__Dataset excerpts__

# # # # # # #

(** * EntityHighlighter: range reconciliation and overlap-aware segmentation

    A shallow embedding of [src/components/EntityHighlighter.tsx].

    - JavaScript numbers that the component manipulates are text offsets and
      lengths; they are modelled as [Z].
    - A JavaScript string is a sequence of UTF-16 code units; it is modelled
      as a list of code units ([N]), so that [charCodeAt] and [length] are
      what they are in the source.
    - The [onChange] property is a callback: a handler is modelled as a
      function returning the arguments it passes to [onChange] (and what it
      writes to the console).
    - A call that does not return (unbounded recursion, [TypeError]) is
      modelled by [None]. *)

From Stdlib Require Import ZArith List Bool Lia String Ascii.
From Stdlib Require Import Orders Sorting.Sorted Sorting.Permutation Sorting.Mergesort.
Import ListNotations.
Open Scope Z_scope.

(** ** JavaScript strings and arrays *)

Definition jsstring := list N.

(** A string literal of the source, as its code units. *)
Definition js (s : string) : jsstring :=
  map N_of_ascii (list_ascii_of_string s).

(** [s.length] *)
Definition len {A : Type} (l : list A) : Z := Z.of_nat (List.length l).

(** [a === b] on strings. *)
Fixpoint str_eqb (a b : jsstring) : bool :=
  match a, b with
  | [], [] => true
  | x :: a', y :: b' => N.eqb x y && str_eqb a' b'
  | _, _ => false
  end.

(** [String.prototype.substring(a, b)]: both arguments are clamped to
    [0, length] and swapped when out of order. *)
Definition substring (s : jsstring) (a b : Z) : jsstring :=
  let finalStart := Z.min (Z.max a 0) (len s) in
  let finalEnd := Z.min (Z.max b 0) (len s) in
  let from := Z.min finalStart finalEnd in
  let to := Z.max finalStart finalEnd in
  firstn (Z.to_nat (to - from)) (skipn (Z.to_nat from) s).

(** Relative index resolution of [Array.prototype.slice]: a negative index
    counts from the end of the array. *)
Definition relIndex (length i : Z) : Z :=
  if i <? 0 then Z.max (length + i) 0 else Z.min i length.

(** [Array.prototype.slice(start, end)]; [end_ = None] is the one-argument
    form. *)
Definition slice {A : Type} (l : list A) (start : Z) (end_ : option Z) : list A :=
  let k := relIndex (len l) start in
  let final := match end_ with
               | None => len l
               | Some e => relIndex (len l) e
               end in
  firstn (Z.to_nat (final - k)) (skipn (Z.to_nat k) l).

(** [Array.prototype.findIndex]: the index of the first element satisfying
    the predicate, [-1] when there is none. *)
Fixpoint findIndexFrom {A : Type} (p : A -> bool) (l : list A) (k : Z) : Z :=
  match l with
  | [] => -1
  | x :: l' => if p x then k else findIndexFrom p l' (k + 1)
  end.

Definition findIndex {A : Type} (p : A -> bool) (l : list A) : Z :=
  findIndexFrom p l 0.

(** [arr[i]], [undefined] being [None]. *)
Definition element {A : Type} (l : list A) (i : Z) : option A :=
  if i <? 0 then None else nth_error l (Z.to_nat i).

(** [Array.prototype.sort((a, b) => a - b)] on numbers. *)
Module ZOrder := OTF_to_TTLB BinInt.Z.

Module ZSort := Sort ZOrder.

Definition sortAscending (l : list Z) : list Z := ZSort.sort l.

(** ** Failure: a small option monad *)

Definition bind {A B : Type} (m : option A) (f : A -> option B) : option B :=
  match m with
  | Some x => f x
  | None => None
  end.

Notation "x <- m ;; k" := (bind m (fun x => k))
  (at level 61, m at next level, right associativity).

Fixpoint mapM {A B : Type} (f : A -> option B) (l : list A) : option (list B) :=
  match l with
  | [] => Some []
  | x :: l' => y <- f x ;; ys <- mapM f l' ;; Some (y :: ys)
  end.

(** ** Data model *)

(** [Entity] is imported from [./App]; [addEntity] builds one from exactly
    these three fields. *)
Module Entity.
Record t : Type := mk { start : Z; end_ : Z; label : jsstring }.
End Entity.

Module Range.
Record t : Type := mk { start : Z; end_ : Z }.
End Range.

Module TextNode.
Record t : Type := mk { text : jsstring; color : string }.
End TextNode.

Module Color.
Record t : Type := mk { name : string; bg : string }.
End Color.

Definition colors : list Color.t :=
  [ Color.mk "blue" "#0074d9";
    Color.mk "navy" "#001f3f";
    Color.mk "lime" "#01ff70";
    Color.mk "teal" "#39cccc";
    Color.mk "olive" "#3d9970";
    Color.mk "fuchsia" "#f012be";
    Color.mk "red" "#ff4136";
    Color.mk "green" "#2ecc40";
    Color.mk "orange" "#ff851b";
    Color.mk "maroon" "#85144b";
    Color.mk "purple" "#b10dc9";
    Color.mk "yellow" "#ffdc00";
    Color.mk "aqua" "#7fdbff" ]%string.

(** ** hashString *)

(** [ToInt32]: reduction modulo 2^32 into the signed 32-bit range. *)
Definition toInt32 (z : Z) : Z :=
  let m := z mod 2 ^ 32 in
  if m <? 2 ^ 31 then m else m - 2 ^ 32.

(** [a << n] *)
Definition shl (a n : Z) : Z := toInt32 (Z.shiftl (toInt32 a) (n mod 32)).

(** [a & b] *)
Definition and32 (a b : Z) : Z := Z.land (toInt32 a) (toInt32 b).

(** One iteration of the loop of [hashString]. *)
Definition hashStep (hash : Z) (c : N) : Z :=
  let char := Z.of_N c in
  let hash := shl hash 5 - hash + char in
  and32 hash hash.

Definition hashString (str : jsstring) : Z :=
  let hash := 0 in
  if len str =? 0 then hash
  else
    let hash := fold_left hashStep str hash in
    if hash >? 0 then hash else - hash.

(** ** Classification of an entity against a range *)

Definition entityIsInsideRange (entity : Entity.t) (range : Range.t) : bool :=
  ((Entity.start entity >=? Range.start range) && (Entity.end_ entity <? Range.end_ range))
  || ((Entity.start entity >? Range.start range) && (Entity.end_ entity <=? Range.end_ range)).

Definition entityOverlapsWithRange (entity : Entity.t) (range : Range.t) : bool :=
  ((Entity.start entity <? Range.start range) && (Entity.end_ entity >? Range.start range)
     && (Entity.end_ entity <=? Range.end_ range))
  || ((Entity.start entity >=? Range.start range) && (Entity.start entity <? Range.end_ range)
        && (Entity.end_ entity >? Range.end_ range)).

Definition entityIsBeforeRange (entity : Entity.t) (range : Range.t) : bool :=
  (Entity.start entity <? Range.start range) && (Entity.end_ entity <=? Range.start range).

Definition entityIsBeyondRange (entity : Entity.t) (range : Range.t) : bool :=
  (Entity.start entity >=? Range.end_ range) && (Entity.start entity >? Range.start range).

Definition rangeIsInsideEntity (entity : Entity.t) (range : Range.t) : bool :=
  (Entity.start entity <=? Range.start range) && (Entity.end_ entity >=? Range.end_ range).

(** ** The component *)

Module HTMLTextAreaElement.
Record t : Type := mk { value : jsstring; selectionStart : Z; selectionEnd : Z }.
End HTMLTextAreaElement.

(** The [onChange] property is the callback; what a handler passes to it is
    part of the handler's result. *)
Record Props : Type := mkProps { text : jsstring; entities : list Entity.t }.

Record State : Type := mkState { entityLabelInputText : jsstring; cursorPosition : Z }.

Record EntityHighlighter : Type := mkComponent {
  props : Props;
  state : State;
  inputNode : HTMLTextAreaElement.t;
  selectionStart : Z;
  selectionEnd : Z
}.

(** What a handler does: the count it prints with
    [console.log(`Removing ${n} broken entities.`)], if it prints, and the
    two arguments of its call of [onChange]. *)
Record Effects : Type := mkEffects {
  consoleLog : option Z;
  onChange : jsstring * list Entity.t
}.

(** *** textChange *)

Definition textSizeDiff (this : EntityHighlighter) (event_target : HTMLTextAreaElement.t) : Z :=
  len (HTMLTextAreaElement.value event_target) - len (text (props this)).

(** The character range of the original text that the change replaced. *)
Definition originalRange (this : EntityHighlighter) (event_target : HTMLTextAreaElement.t)
  : Range.t :=
  let previousSelectionEnd := selectionEnd this in
  let previousSelectionStart := selectionStart this in
  let previousSelectionSize := previousSelectionEnd - previousSelectionStart in
  let newSelectionStart := HTMLTextAreaElement.selectionStart (inputNode this) in
  let newSelectionEnd := HTMLTextAreaElement.selectionEnd (inputNode this) in
  let textSizeDiff := textSizeDiff this event_target in
  let deletedBeforeCursor :=
    (previousSelectionSize =? 0) && (textSizeDiff <? 0)
    && (newSelectionEnd <? previousSelectionEnd) in
  let deletedAfterCursor :=
    (previousSelectionSize =? 0) && (textSizeDiff <? 0)
    && (newSelectionEnd =? previousSelectionEnd) in
  if deletedAfterCursor || deletedBeforeCursor
  then Range.mk newSelectionStart (newSelectionStart - textSizeDiff)
  else Range.mk previousSelectionStart previousSelectionEnd.

Definition brokenEntities (entities : list Entity.t) (originalRange : Range.t)
  : list Entity.t :=
  filter (fun entity => entityOverlapsWithRange entity originalRange
                        || entityIsInsideRange entity originalRange) entities.

Definition unchangedEntities (entities : list Entity.t) (originalRange : Range.t)
  : list Entity.t :=
  filter (fun entity => entityIsBeforeRange entity originalRange) entities.

Definition grow (textSizeDiff : Z) (entity : Entity.t) : Entity.t :=
  Entity.mk (Entity.start entity) (Entity.end_ entity + textSizeDiff) (Entity.label entity).

Definition shift (textSizeDiff : Z) (entity : Entity.t) : Entity.t :=
  Entity.mk (Entity.start entity + textSizeDiff) (Entity.end_ entity + textSizeDiff)
            (Entity.label entity).

Definition modifiedEntities (entities : list Entity.t) (originalRange : Range.t)
  (textSizeDiff : Z) : list Entity.t :=
  map (grow textSizeDiff)
      (filter (fun entity => rangeIsInsideEntity entity originalRange) entities).

Definition shiftedEntities (entities : list Entity.t) (originalRange : Range.t)
  (textSizeDiff : Z) : list Entity.t :=
  map (shift textSizeDiff)
      (filter (fun entity => entityIsBeyondRange entity originalRange) entities).

Definition newEntities (entities : list Entity.t) (originalRange : Range.t)
  (textSizeDiff : Z) : list Entity.t :=
  filter (fun entity => Entity.end_ entity >? Entity.start entity)
         (unchangedEntities entities originalRange
          ++ modifiedEntities entities originalRange textSizeDiff
          ++ shiftedEntities entities originalRange textSizeDiff).
(** * ExecMacro: encoding detection, macro execution and the macro registry

    A shallow embedding of [action.py] (class [ExecMacroAction]) and of the
    registry handlers of [config.py] (class [ConfigWidget]), with the
    properties of the specification proved over it.

    Python text is a sequence of code points; dictionaries are finite maps;
    the host application (dialogs, file chooser, [exec], codecs) is reached
    through an event log and through section variables. *)

From Stdlib Require Import NArith Ascii String.

From stdpp Require Import base option list gmap sorting.

Local Open Scope N_scope.

(** ** Text *)

(** A character is its code point; a Python [str] or [unicode] object is the
    list of its characters. *)
Abbreviation char := N.

Abbreviation text := (list N).

Definition chr (a : ascii) : char := N_of_ascii a.

(** [txt "abc"] is the text of a literal. *)
Definition txt (s : string) : text := map chr (list_ascii_of_string s).

Definition LF : char := 10.

Definition CR : char := 13.

(** Python 2 has two string types, and [splitlines] breaks lines differently
    for each: a byte string breaks at LF and CR only, a unicode string also at
    VT, FF, FS, GS, RS, NEL, LS and PS. *)
Inductive strkind := Bytes | Unicode.

Definition linebreak (k : strkind) (c : char) : bool :=
  match k with
  | Bytes => (c =? LF) || (c =? CR)
  | Unicode =>
      (c =? LF) || (c =? CR) || (c =? 11) || (c =? 12) || (c =? 28) ||
      (c =? 29) || (c =? 30) || (c =? 133) || (c =? 8232) || (c =? 8233)
  end.

(** [txt.splitlines()]: the lines without their terminators; CR LF is one
    terminator; a text that ends with a terminator has no empty last line.
    [cur] holds the characters of the line being read, last one first. *)
Fixpoint splitlines_from (k : strkind) (cur : text) (s : text) : list text :=
  match s with
  | [] => match cur with [] => [] | _ => [rev cur] end
  | c :: s' =>
      if linebreak k c then
        rev cur ::
          (if c =? CR then
             match s' with
             | d :: s'' =>
                 if d =? LF then splitlines_from k [] s''
                 else splitlines_from k [] s'
             | [] => splitlines_from k [] s'
             end
           else splitlines_from k [] s')
      else splitlines_from k (c :: cur) s'
  end.

Definition splitlines (k : strkind) (s : text) : list text :=
  splitlines_from k [] s.

(** ** Regular expressions *)

(** The patterns of [get_encoding] use single characters, character classes,
    greedy repetition of a class, one capturing group, alternation and the
    end anchor. A class is its membership test. *)
Definition cls := char -> bool.

Inductive regex :=
  | Chr (c : cls)            (* one character of the class *)
  | Star (c : cls)           (* [c*], greedy *)
  | Seq (r1 r2 : regex)
  | Alt (r1 r2 : regex)      (* [r1|r2], first alternative first *)
  | Group (r : regex)        (* [(r)], the capturing group *)
  | Eol.                     (* [$] *)

(** [c+] *)
Definition Plus (c : cls) : regex := Seq (Chr c) (Star c).

(** The class of one character. *)
Definition only (a : ascii) : cls := fun c => c =? chr a.

(** A literal, character by character; the empty literal matches the empty
    text. *)
Fixpoint Lit (s : string) : regex :=
  match s with
  | String a EmptyString => Chr (only a)
  | String a s' => Seq (Chr (only a)) (Lit s')
  | EmptyString => Star (fun _ => false)
  end.

(** [c*] in front of the continuation [k]: the longest run first, then one
    character less on failure (backtracking). *)
Fixpoint star {R} (c : cls) (k : text -> option R) (s : text) : option R :=
  match s with
  | x :: s' =>
      if c x then
        match star c k s' with
        | Some r => Some r
        | None => k s
        end
      else k s
  | [] => k []
  end.

(** The backtracking matcher, anchored where [s] starts. [g] is the capture
    of the group so far; [k] matches what follows [r] in the pattern. *)
Fixpoint rematch {R} (r : regex) (s : text) (g : option text)
    (k : text -> option text -> option R) : option R :=
  match r with
  | Chr c =>
      match s with
      | x :: s' => if c x then k s' g else None
      | [] => None
      end
  | Star c => star c (fun s' => k s' g) s
  | Seq r1 r2 => rematch r1 s g (fun s' g' => rematch r2 s' g' k)
  | Alt r1 r2 =>
      match rematch r1 s g k with
      | Some r => Some r
      | None => rematch r2 s g k
      end
  | Group r1 =>
      rematch r1 s g
        (fun s' _ => k s' (Some (take (length s - length s') s)))
  | Eol =>
      match s with
      | [] => k s g
      | x :: [] => if x =? LF then k s g else None
      | _ => None
      end
  end.

(** [pattern.match(s)]: [None] when there is no match at the start of [s],
    otherwise the match object, of which only [group(1)] is kept ([None] when
    the pattern has no group). *)
Definition re_match (r : regex) (s : text) : option (option text) :=
  rematch r s None (fun _ g => Some g).

(** The classes of the two patterns. [\w] is [[a-zA-Z0-9_]]: neither pattern
    is compiled with [re.UNICODE] or [re.LOCALE]. *)
Definition ws3 : cls := fun c => (c =? 32) || (c =? 9) || (c =? 12).

Definition ws2 : cls := fun c => (c =? 32) || (c =? 9).

Definition dot : cls := fun c => negb (c =? LF).

Definition word : cls := fun c =>
  ((97 <=? c) && (c <=? 122)) || ((65 <=? c) && (c <=? 90)) ||
  ((48 <=? c) && (c <=? 57)) || (c =? 95).

Definition namechar : cls := fun c => (c =? 45) || word c || (c =? 46).

Definition colon_eq : cls := fun c => (c =? 58) || (c =? 61).

Definition hash_cr_lf : cls := fun c => (c =? 35) || (c =? CR) || (c =? LF).

(** [r'^[ \t\f]*#.*coding[:=][ \t]*([-\w.]+)'] *)
Definition decl_re : regex :=
  Seq (Star ws3) (Seq (Chr (only "#")) (Seq (Star dot) (Seq (Lit "coding")
    (Seq (Chr colon_eq) (Seq (Star ws2) (Group (Plus namechar))))))).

# # # # # # #

Only the number is needed: please work out how many lines in the data contain the string "EntityHighlighter".

5